Your second minimal example, however, is a bug - since you're accessing this.state
before the setState
call happens, not after.
I'm going to close this as "working as intended", but please file that second example as a separate issue so it can be fixed.
Actually, after rereading the OP, I don't think there's a bug here at all.
@ljharb I disagree. The two examples @Wesitos posted are not false positives -- both (effectively) access this.state
inside a this.setState
call, which is what the no-access-state-in-setstate
rule should be warning about. By contrast, the example in my OP does not pass anything derived from this.state
to any setState
call, so the rule should have no opinion about it.
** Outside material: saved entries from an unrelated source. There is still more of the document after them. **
(* ===== verification/IssuerEncryption.v ===== *)
(** * An Issuer's requests and responses on the wire: [issuer]'s encryption.go, credential_request_parse.go and endpoint_request_parse.go

    Which requests must be encrypted, by which key a request is decrypted and a
    response encrypted, and a body's JSON as a request.  JWE, media types and
    JSON are parameters. *)
From S2P Require Import Prelude Json DcqlQuery DcqlValues Text JwtDate Jws X509 CertChain Hkdf Cose Mdoc Jwk Prog SdJwt SdVerify SdIssue.
From S2P Require Import CredentialOffer IssuerStores IssuerConfig Issuer.
#[local] Open Scope Z_scope.

Definition jweContentType : string := "application/jwt".
Definition ECDHES : string := "ECDH-ES".
Definition MaxCredentialRequestBytes : Z := 2 ^ 20.
Definition MaxNotificationRequestBytes : Z := 16 * 2 ^ 10.

Record ResponseEncryptionRequest : Type := { enc_JWK : bytes; enc_Enc : string; enc_Zip : string }.

Record wireCredentialRequest : Type := {
  wc_ConfigurationID : string;
  wc_Identifier : string;
  wc_Proofs : gmap string (list string);
  wc_Encryption : option ResponseEncryptionRequest
}.
Record wireDeferredCredentialRequest : Type := { wd_TransactionID : string; wd_Encryption : option ResponseEncryptionRequest }.

Section Encryption.
Context `{JsonText} `{IssuerWorld} `{!CoseKeys} `{!CborLib} `{!MdocCbor} `{!Curves} `{!JwkText}.

(** mime.ParseMediaType's type; internal/jwe; and strictjson's decoding into
    each type. *)
Class WireLib : Type := {
  ParseMediaType : string -> option string;
  jwe_DecodeHeader : bytes -> option (list (string * goval));
  jwe_DecryptLimits : RequestDecryptionKey -> bytes -> Z -> option bytes;
  jwe_Encrypt : ec -> string -> bytes -> string -> string -> option string;   (* enc, the body, zip, kid *)
  unmarshal_kid_alg : bytes -> option (string * string);
  unmarshal_credential_request : bytes -> option wireCredentialRequest;
  unmarshal_deferred_request : bytes -> option wireDeferredCredentialRequest;
  unmarshal_notification_request : bytes -> option NotificationRequest
}.
Context `{!WireLib}.

Definition isMediaType (header want : string) : bool := match ParseMediaType header with Some t => String.eqb t want | None => false end.

Definition encryption_error (description : string) : iss_error := newError ErrorInvalidEncryptionParameters 400 description [].

Section Of.
Context (iss : Issuer).

Definition findRequestDecryptionKey (keys : list RequestDecryptionKey) (kid : string) : option RequestDecryptionKey :=
  List.find (fun k => String.eqb (rk_KeyID k) kid) keys.

Definition request_required : bool := match RequestEncryption (cfg iss) with Some s => re_Required s | None => false end.

Definition DecryptRequestBody (body : bytes) (contentType : string) : res iss_error (bytes * bool) :=
  if negb (isMediaType contentType jweContentType) then
    if request_required then Err (encryption_error "this issuer requires an encrypted request") else Ok (body, false)
  else match RequestEncryption (cfg iss) with
  | None => Err (encryption_error "this issuer does not support encrypted requests")
  | Some s =>
      match jwe_DecodeHeader body with
      | None => Err (encryption_error "malformed encrypted request")
      | Some header =>
          match findRequestDecryptionKey (re_Keys s) (string_member "kid" header) with
          | None => Err (encryption_error "unknown encryption key id")
          | Some key =>
              let enc := string_member "enc" header in
              if negb (in_list enc (re_Enc s)) then Err (encryption_error ("unsupported enc " ++ quoted enc)%string)
              else if match member "zip" header with Some (VString zip) => negb (in_list zip (re_Zip s)) | _ => false end
                then Err (encryption_error ("unsupported zip " ++ quoted (string_member "zip" header))%string)
              else match jwe_DecryptLimits key body MaxCredentialRequestBytes with
              | None => Err (encryption_error "decryption failed")
              | Some plaintext => Ok (plaintext, true)
              end
          end
      end
  end.

Definition responseEncryptionKey (req : ResponseEncryptionRequest) : res iss_error (ec * string) :=
  match ResponseEncryption (cfg iss) with
  | None => Err (encryption_error "this issuer does not support encrypted responses")
  | Some s =>
      if String.eqb (enc_Enc req) "" then Err (encryption_error "credential_response_encryption.enc is required")
      else if negb (in_list (enc_Enc req) (rs_Enc s)) then Err (encryption_error ("unsupported enc " ++ quoted (enc_Enc req))%string)
      else if negb (String.eqb (enc_Zip req) "") && negb (in_list (enc_Zip req) (rs_Zip s))
        then Err (encryption_error ("unsupported zip " ++ quoted (enc_Zip req))%string)
      else match ParsePublicKey (enc_JWK req) with
      | Err _ => Err (encryption_error "malformed credential_response_encryption.jwk")
      | Ok (ECDSAKey _ k) =>
          match unmarshal_kid_alg (enc_JWK req) with
          | None => Err (encryption_error "malformed credential_response_encryption.jwk")
          | Some (kid, alg) =>
              if String.eqb alg "" then Err (encryption_error "credential_response_encryption.jwk must carry alg (Section 10)")
              else if negb (String.eqb alg ECDHES)
                then Err (encryption_error ("credential_response_encryption.jwk declares alg " ++ quoted alg ++ ", which this issuer cannot encrypt with")%string)
              else Ok (k, kid)
          end
      | Ok _ => Err (encryption_error "credential_response_encryption.jwk must be an EC P-256 key")
      end
  end.

(** The body, and its content type. *)
Definition EncryptResponseBody (body : bytes) (req : option ResponseEncryptionRequest) : res iss_error (bytes * string) :=
  match req with
  | None => Ok (body, "application/json"%string)
  | Some req =>
      let? (k, kid) := responseEncryptionKey req in
      match jwe_Encrypt k (enc_Enc req) body (enc_Zip req) kid with
      | None => Err (failed "encrypt response body")
      | Some compact => Ok (string_bytes compact, jweContentType)
      end
  end.

Definition requireRequestEncryption (wasEncrypted wantsEncryptedResponse : bool) : option iss_error :=
  if wasEncrypted then None
  else if request_required then Some (encryption_error "this issuer requires an encrypted request")
  else if wantsEncryptedResponse then Some (encryption_error "credential_response_encryption requires the request itself to be encrypted")
  else None.

Definition requireResponseEncryption (req : option ResponseEncryptionRequest) : option iss_error :=
  match req with
  | None =>
      if match ResponseEncryption (cfg iss) with Some s => rs_Required s | None => false end
      then Some (encryption_error "this Credential Issuer requires an encrypted Credential Response: credential_response_encryption is required")
      else None
  | Some req => match responseEncryptionKey req with Err e => Some e | Ok _ => None end
  end.

(** ** Requests *)

Definition decodeJSONObject {A : Type} (unmarshal : bytes -> option A) (body : bytes) : option A :=
  match trim_left body with 123 :: _ => unmarshal body | _ => None end.

Definition ParseCredentialRequest (body : bytes) (contentType : string) : res iss_error (wireCredentialRequest * bool) :=
  if MaxCredentialRequestBytes <? blen body then Err (newError ErrorInvalidCredentialRequest 400 "credential request exceeds 1048576 bytes" [])
  else
    let? (plaintext, wasEncrypted) := DecryptRequestBody body contentType in
    match decodeJSONObject unmarshal_credential_request plaintext with
    | None => Err (newError ErrorInvalidCredentialRequest 400 "credential request is not a JSON object" [])
    | Some wire => Ok (wire, wasEncrypted)
    end.

Definition ParseDeferredCredentialRequest (body : bytes) (contentType : string) : res iss_error (wireDeferredCredentialRequest * bool) :=
  if MaxCredentialRequestBytes <? blen body then Err (newError ErrorInvalidCredentialRequest 400 "deferred credential request exceeds 1048576 bytes" [])
  else
    let? (plaintext, wasEncrypted) := DecryptRequestBody body contentType in
    match decodeJSONObject unmarshal_deferred_request plaintext with
    | None => Err (newError ErrorInvalidCredentialRequest 400 "deferred credential request is not a JSON object" [])
    | Some wire => Ok (wire, wasEncrypted)
    end.

Definition ParseNotificationRequest (body : bytes) : res iss_error NotificationRequest :=
  if MaxNotificationRequestBytes <? blen body then Err (newError ErrorInvalidNotificationRequest 400 "notification request exceeds 16384 bytes" [])
  else match decodeJSONObject unmarshal_notification_request body with
  | None => Err (newError ErrorInvalidNotificationRequest 400 "notification request is not a JSON object" [])
  | Some wire => Ok wire
  end.

End Of.
End Encryption.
The code is supposed to look something like this (i'm using
new Promise
here so the laterawait
s can be used):
JavaScript doesn't require that an async function returns a promise. If some people would like to add that requirement that as a matter of preference, that could be a candidate for a new ESLint rule, but it doesn't have anything to do with this rule, or even with React in general. In my case, this function is an event handler, so any value it returns, promise or otherwise, will never be used, or even seen, by anything.
As for the first part of your suggested rewrite, I guess you were concerned about my fetchJSON
call potentially happening before the re-render from changing the submitting
state to true
was finished, but that state only controls a visual UI affordance (letting users know that clicking the button actually did something), and there's no reason for that to block or delay sending the network request. Even if the network request fully completes before the first re-render, that still doesn't matter, since in most cases the component will be unmounted anyway at that point, and even in the error case, React handles multiple setState
calls in the order they were made, so the "worst case" scenario is that the first re-render doesn't actually happen, and the submitting
state never actually changes, but that wouldn't be a problem at all.
And keep in mind, even if we have different opinions about the best / safest / prettiest way to write this, the code in my OP works flawlessly and is perfectly valid JavaScript, and doesn't logically violate this specific rule, as there is no state access in any setState
call.
@armordecai once setState
has been invoked, it is no longer safe to access this.state
.
If in your specific use case, you don't care about the risk there, an eslint override is appropriate - but the guidance of the rule, and the React team itself, is that such access must be done inside the callback, or before the setState call.
@ljharb Even so, I think there's still a bug here, you may just want to solve it in the opposite direction. As mentioned in the OP, if I rewrite this:
const res = await fetchJSON(..., this.state.values)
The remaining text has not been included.